The RAGES project not only addresses scientific questions of direct societal relevance and significance, it also represents major advances in polar technology. Unique instruments are being custom-designed and built for use in RAGES and they will advance the level of sophistication in polar instrumentation and data collection. Examples of this instrumentation are: IPSIE (Instrumentation Packages for Sub-Ice Exploration) and a newly designed percussion corer for sediment sampling. More detailed descriptions of the instruments are available under the Technology tab.

Locations of Subglacial Lake Whillans study site for LISSARD

Locations of Subglacial Lake Whillans study site for LISSARD (Fricker et al. 2007), the grounding zone wedge, study site for RAGES, and GBASE will sample both sites. Subglacial Lake Whillans drainage path is estimated from recent ICESat analysis and hydropotential maps (Fricker, pers. comm.). Background image is from MODIS Mosaic of Antarctica (MOA; Scambos et al. 2007).

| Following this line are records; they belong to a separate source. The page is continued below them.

(** * Facts about strings *)

Lemma str_eqb_spec (a b : str) : reflect (a = b) (str_eqb a b).
Proof.
  revert b; induction a as [|x a IH]; intros [|y b]; simpl;
    try (constructor; congruence).
  destruct (N.eqb_spec x y) as [->|Hxy]; simpl.
  - destruct (IH b) as [->|Hab]; constructor; congruence.
  - constructor; congruence.
Qed.

Lemma str_eqb_refl (a : str) : str_eqb a a = true.
Proof. destruct (str_eqb_spec a a); congruence. Qed.

Lemma str_eqb_eq (a b : str) : str_eqb a b = true <-> a = b.
Proof. destruct (str_eqb_spec a b); split; congruence. Qed.

Lemma str_eqb_neq (a b : str) : str_eqb a b = false <-> a <> b.
Proof. destruct (str_eqb_spec a b); split; congruence. Qed.

Lemma cstring_eqb_spec (a b : cstring) : reflect (a = b) (cstring_eqb a b).
Proof.
  destruct a as [x|], b as [y|]; simpl; try (constructor; congruence).
  destruct (str_eqb_spec x y); constructor; congruence.
Qed.

Lemma in_range_spec (lo hi c : char) :
  in_range lo hi c = true <-> (lo <= c <= hi)%N.
Proof.
  unfold in_range. rewrite andb_true_iff, !N.leb_le. tauto.
Qed.

(** * Facts about the tags collection *)

Lemma ContainsKey_In (tags : TagsCollection) (key : str) :
  ContainsKey tags key = true <-> In key (map Key tags).
Proof.
  unfold ContainsKey. rewrite existsb_exists, in_map_iff.
  split; intros (t & H1 & H2).
  - exists t. apply str_eqb_eq in H2. auto.
  - exists t. rewrite str_eqb_eq. auto.
Qed.

Lemma ContainsKey_false (tags : TagsCollection) (key : str) :
  ContainsKey tags key = false <-> ~ In key (map Key tags).
Proof.
  rewrite <- ContainsKey_In. destruct (ContainsKey tags key); split; congruence.
Qed.

Lemma ContainsKey_app (a b : TagsCollection) (key : str) :
  ContainsKey (a ++ b) key = ContainsKey a key || ContainsKey b key.
Proof. unfold ContainsKey. apply existsb_app. Qed.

Project Significance and Impacts:

Our biggest unknowns in trying to estimate the magnitude and rate of future global sea-level rise come from a poor understanding of ice sheet dynamics and ice sheet vulnerability to warming of oceans and atmosphere. Complete disappearance of the West Antarctic Ice Sheet alone would contribute 3-5m to global sea-level rise, making it a focus of scientific concern due to its possible susceptibility to internal or ocean-driven instability. Data from RAGES will contribute to a scientific community effort to develop more realistic ice-sheet models that can lessen our uncertainties about future ice sheet changes and sea level.  Rages can provide data to more realistically constrain those ice sheet models by providing data about how the sediment and water at the bed, just up-stream from the grounding-line, can influence its dynamics and hence stability.